Despite the fact that pharmacists can play an important role in COPD care delivery, our study found that HCPs are not aware of the benefits of such a role. Literature shows that pharmacist-led interventions can produce cost-savings, provide medicine education, and improve patients’ adherence to treatment and health-related QoL leading to a reduction in hospitalization and emergency department visits.39–43
Similarly, although the management of COPD is often shared between the patients and their carers including family and/or friends, no defined role was found for them in the care pathway. It is estimated that there were ~125 million carers in Europe in 2009, and due to the aging population, this number is expected to increase dramatically in the next 10–20 years.44 Carers could provide assistance with daily self-management tasks (such as personal care), coordination and interaction with supportive services (such as health appointments), and emotional support. Thus, they can be a strong motivator for patients to continue to live and engage with the complex requirements of self-management.45–50 However, lack of professional support is limiting this role, and in fact, this lack has been reported as a factor for the stress informal carers face while providing care to COPD patients.51
Self-management is challenging in COPD, and it is influenced by several factors including physical, psychological, social, existential, and providers’ issues.52 In addition, despite that variety of effective treatment options exist for patients with COPD, long-term adherence to medication is required for treatment success.1 Poor patients’ engagement and adherence is one of the main factors responsible for failure to achieve treatment goals and may also carry a large economic burden as a result of increased health care costs, as well as increased risk of death and hospital admissions due to exacerbations.53,54 Using simplified treatment regimens, increasing patient knowledge about self-management, and enhancing provider skills in patient education, communication, and adherence counseling could help in improving patients’ adherence and engagement.55
Finally, as a result of the large demand that COPD is putting on all health care systems, conventional management is becoming somewhat limited, and more innovative approaches, such as telehealth and telemedicine, are required to achieve better management.56 Several systematic reviews have found that innovative approaches, when compared with usual care, show benefits in terms of reduced mortality rates, hospital admissions, and accident and emergency department visits, enhanced QoL, and improved patient self-care.57–61 Only England and Ireland currently provide such services for COPD patients to enable them to better manage their condition and its comorbidities.
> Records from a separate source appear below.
(** ** Data *)

(** [CallStatus]: the four lifecycle labels. *)
Inductive CallState : Type := INIT | IN_CALL | TRANSFERRING | END_.

#[export] Instance CallState_eq_dec : EqDecision CallState.
Proof. solve_decision. Defined.

Definition state_value (s : CallState) : string :=
  match s with
  | INIT => "init" | IN_CALL => "in_call" | TRANSFERRING => "transferring" | END_ => "end"
  end.

Definition LEGAL_TRANSITIONS (s : CallState) : list CallState :=
  match s with
  | INIT => [IN_CALL; END_]
  | IN_CALL => [TRANSFERRING; END_]
  | TRANSFERRING => [END_]
  | END_ => []
  end.

Definition TRANSCRIPT_EVENT_TYPES : list string :=
  ["greeting"; "user_speech"; "ai_reply"; "interruption"; "filler"; "default_reply_used";
   "silence_activation"; "transfer_initiated"; "transfer_marked"; "goal_achieved";
   "wrap_up_started"; "wrap_up_completed"; "hangup"; "state_error"; "state_warning"]%string.

Definition DIALOG_EVENT_TYPES : list string := ["greeting"; "user_speech"; "ai_reply"]%string.

Inductive Role : Type := RUser | RAssistant.

#[export] Instance Role_eq_dec : EqDecision Role.
Proof. solve_decision. Defined.

Record DialogTurn := mkTurn { dt_role : Role; dt_text : pystr; dt_ts : Z }.

(** One transcript event: the [dict] with its ["type"], ["ts"] and fields. *)
Abbreviation event := (list (string * pyval)).

Record CallSession := mkSession {
  call_record_id : Z;
  campaign_id : Z;
  lead_id : Z;
  caller_id : pystr;
  prompt_versions_snapshot : event;      (* the dict of pinned prompt versions *)
  device_id : Z;
  extractor_role_config_id : Z;
  extractor_prompt_version_id : Z;
  state : CallState;
  previous_state : option CallState;
  state_history : list (CallState * CallState * option pystr);
  dialog_history : list DialogTurn;
  full_transcript : list event;
  pipeline_trace_records : list event;
  used_filler_phrases : list pystr;
  silence_activation_count : Z;
  silence_started_at : option Z;
  consecutive_interruption_count : Z;
  last_user_speech_end_at : option Z;
  last_tts_end_at : option Z;
  wrap_up_round_count : Z;
  wrap_up_started_at_monotonic : option Z;
  in_wrap_up : bool;
  current_turn_id : Z;
  hangup_cause : option string;
  transfer_status : string;
  transfer_reason : option string;
  wrap_up_started_at_wallclock : option Z;
  speaking : bool;                       (* [current_speaking_task] is a live task *)
  interruption_signaled : bool;
  in_processing_turn : bool;
  current_user_speech_started_ms : option Z;
  interrupt_remaining_text : option pystr;
  consecutive_restructure_count : Z;
  vad_voice_active_ms : Z;
  total_tokens_in : Z;
  total_tokens_out : Z;
  token_budget_per_call : Z;
  call_started_at_monotonic : Z
}.

#[export] Instance CallSession_eta : Eta CallSession := fun s =>
  mkSession (call_record_id s) (campaign_id s) (lead_id s) (caller_id s)
    (prompt_versions_snapshot s) (device_id s)
    (extractor_role_config_id s) (extractor_prompt_version_id s)
    (state s) (previous_state s) (state_history s) (dialog_history s) (full_transcript s)
    (pipeline_trace_records s) (used_filler_phrases s) (silence_activation_count s)
    (silence_started_at s) (consecutive_interruption_count s) (last_user_speech_end_at s)
    (last_tts_end_at s) (wrap_up_round_count s) (wrap_up_started_at_monotonic s)
    (in_wrap_up s) (current_turn_id s) (hangup_cause s) (transfer_status s)
    (transfer_reason s) (wrap_up_started_at_wallclock s) (speaking s) (interruption_signaled s) (in_processing_turn s)
    (current_user_speech_started_ms s) (interrupt_remaining_text s)
    (consecutive_restructure_count s) (vad_voice_active_ms s) (total_tokens_in s)
    (total_tokens_out s) (token_budget_per_call s) (call_started_at_monotonic s).

(** A session as the dataclass defaults construct it. *)
Definition new_session (cid camp lead : Z) (caller : pystr) (prompt_versions : event)
  (dev started : Z) : CallSession :=
  mkSession cid camp lead caller prompt_versions dev 0 0 INIT None [] [] [] [] [] 0 None 0 None None
    0 None false 0 None "none" None None false false false None None 0 0 0 0 0 started.

(** ** Operations *)

Inductive AppendError : Type := UnknownEventType | SchemaViolation.

Section Ops.
  (** [isales_common]'s [TranscriptEvent] validator, the strict-mode
      environment variable, and [str()] of a non-string value. *)
  Context (valid_event : event -> bool) (strict : bool) (other_str : pyval -> pystr).

Definition event_ts (now : Z) (s : CallSession) : Z :=
  Z.quot (now - call_started_at_monotonic s) 1000.

(** The mirror of one event in [dialog_history]. *)
Definition dialog_turn_of (etype : string) (fields : event) (ts : Z) : option DialogTurn :=
  if bool_decide (etype ∈ DIALOG_EVENT_TYPES) then
    let text := match dget "text" fields with Some v => py_str other_str v | None => [] end in
    Some (mkTurn (if bool_decide (etype = "user_speech"%string) then RUser else RAssistant)
            text ts)
  else None.

Definition append_event (now : Z) (etype : string) (fields : event) (s : CallSession)
  : result AppendError CallSession :=
  if bool_decide (etype ∈ TRANSCRIPT_EVENT_TYPES) then
    let ts := event_ts now s in
    let ev := dupdate [("type"%string, VStr (u8 etype)); ("ts"%string, VInt ts)] fields in
    if negb (valid_event ev) && strict then Err SchemaViolation
    else
      let s1 := s <| full_transcript ::= fun l => l ++ [ev] |> in
      match dialog_turn_of etype fields ts with
      | Some t => Ok (s1 <| dialog_history ::= fun l => l ++ [t] |>)
      | None => Ok s1
      end
  else Err UnknownEventType.

Definition transition_to (now : Z) (new : CallState) (reason : option pystr) (s : CallSession)
  : result AppendError CallSession :=
  let current := state s in
  if decide (new = current) then Ok s
  else
    let? s1 :=
      if bool_decide (new ∈ LEGAL_TRANSITIONS current) then Ok s
      else append_event now "state_warning"
             [("attempted"%string, VStr (match reason with
                                         | Some ((_ :: _) as r) => r
                                         | _ => u8 "transition" end));
              ("from_state"%string, VStr (u8 (state_value current)));
              ("to_state"%string, VStr (u8 (state_value new)))] s in
    Ok (s1 <| previous_state := Some current |> <| state := new |>
           <| state_history ::= fun h => h ++ [(current, new, reason)] |>).

End Ops.

(** ** The session's invariant *)

(** What [dialog_history] should hold for one recorded event, read back from
    the event itself. *)
Definition event_type (ev : event) : pystr :=
  match dget "type" ev with Some (VStr t) => t | _ => [] end.

Definition event_turn (other_str : pyval -> pystr) (ev : event) : option DialogTurn :=
  let ts := match dget "ts" ev with Some (VInt t) => t | _ => 0 end in
  let text := match dget "text" ev with Some v => py_str other_str v | None => [] end in
  if decide (event_type ev = u8 "user_speech") then Some (mkTurn RUser text ts)
  else if decide (event_type ev = u8 "greeting") then Some (mkTurn RAssistant text ts)
  else if decide (event_type ev = u8 "ai_reply") then Some (mkTurn RAssistant text ts)
  else None.

(** A [state_history] that leads from one state to another, with no
    same-state link. *)
Fixpoint chain (from : CallState) (h : list (CallState * CallState * option pystr))
  (to : CallState) : Prop :=
  match h with
  | [] => from = to
  | (a, b, _) :: h' => a = from /\ a <> b /\ chain b h' to
  end.

Definition illegal_link (l : CallState * CallState * option pystr) : bool :=
  negb (bool_decide (l.1.2 ∈ LEGAL_TRANSITIONS l.1.1)).

Definition is_warning (ev : event) : bool := bool_decide (event_type ev = u8 "state_warning").

Definition count {A} (f : A -> bool) (l : list A) : nat := length (List.filter f l).

Record session_inv (other_str : pyval -> pystr) (s : CallSession) : Prop := {
  inv_dialog : dialog_history s = omap (event_turn other_str) (full_transcript s);
  inv_chain : chain INIT (state_history s) (state s);
  inv_previous : previous_state s = (λ l, l.1.1) <$> last (state_history s);
  inv_warnings : count is_warning (full_transcript s) = count illegal_link (state_history s)
}.

(** The two writers, with what their callers obey: no event names its own
    ["type"] or ["ts"], and only [transition_to] writes [state_warning]. *)
Inductive session_op : Type :=
| OpAppend (now : Z) (etype : string) (fields : event)
| OpTransition (now : Z) (new : CallState) (reason : option pystr).

Definition op_ok (o : session_op) : bool :=
  match o with
  | OpAppend _ etype fields =>
      negb (bool_decide (etype = "state_warning"%string))
      && bool_decide (NoDup fields.*1)
      && match dget "type" fields, dget "ts" fields with None, None => true | _, _ => false end
  | OpTransition _ _ _ => true
  end.

Definition run_op valid strict other (o : session_op) (s : CallSession) :=
  match o with
  | OpAppend now etype fields => append_event valid strict other now etype fields s
  | OpTransition now new reason => transition_to valid strict other now new reason s
  end.

(** A caller that goes on after a failed operation keeps the session it had. *)
Fixpoint run_ops valid strict other (os : list session_op) (s : CallSession) : CallSession :=
  match os with
  | [] => s
  | o :: os' =>
      run_ops valid strict other os'
        (match run_op valid strict other o s with Ok s' => s' | Err _ => s end)
  end.

(** ** Lemmas *)

Lemma chain_snoc from h to new reason :
  chain from h to -> new <> to -> chain from (h ++ [(to, new, reason)]) new.
Proof.
  revert from. induction h as [|[[a b] r] h IH]; simpl.
  - intros from -> Hne. eauto.
  - intros from (-> & Hab & Hc) Hne. eauto.
Qed.

Lemma count_snoc {A} (f : A -> bool) l x :
  count f (l ++ [x]) = (count f l + if f x then 1 else 0)%nat.
Proof. unfold count. rewrite List.filter_app, length_app. simpl. by destruct (f x). Qed.

Section Lemmas.
  Context (valid_event : event -> bool) (strict : bool) (other_str : pyval -> pystr).

Definition base_event (now : Z) (etype : string) (fields : event) (s : CallSession) : event :=
  dupdate [("type"%string, VStr (u8 etype)); ("ts"%string, VInt (event_ts now s))] fields.

(** The event an operation appends reads back as the turn it mirrors. *)
Lemma event_turn_base now etype fields s :
  etype ∈ TRANSCRIPT_EVENT_TYPES ->
  NoDup fields.*1 -> dget "type" fields = None -> dget "ts" fields = None ->
  event_turn other_str (base_event now etype fields s)
  = dialog_turn_of other_str etype fields (event_ts now s).
Proof.
  intros Hin Hnd Hty Hts. unfold event_turn, event_type, base_event.
  rewrite !dget_dupdate, Hty, Hts by done. simpl dget.
  unfold dialog_turn_of. generalize (event_ts now s); intros ts.
  unfold TRANSCRIPT_EVENT_TYPES in Hin.
  destruct (dget "text" fields);
    (repeat (apply elem_of_cons in Hin as [->|Hin]; [by vm_compute|])); inversion Hin.
Qed.

Lemma event_type_base now etype fields s :
  NoDup fields.*1 -> dget "type" fields = None ->
  event_type (base_event now etype fields s) = u8 etype.
Proof. intros Hnd Hty. unfold event_type, base_event. by rewrite dget_dupdate, Hty. Qed.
In order to optimize current care pathways, services and professional integration between care settings is a priority. In addition, better communication between health care providers, establishing a clear role for informal carers, and enhancing patients’ engagement are also important factors that help in achieving a better integrated system.
This work was supported by the European Commission under the Information and Communication Technologies (ICT) 7th Framework Programme grant number FP7-611223.
The authors report no conflicts of interest in this work.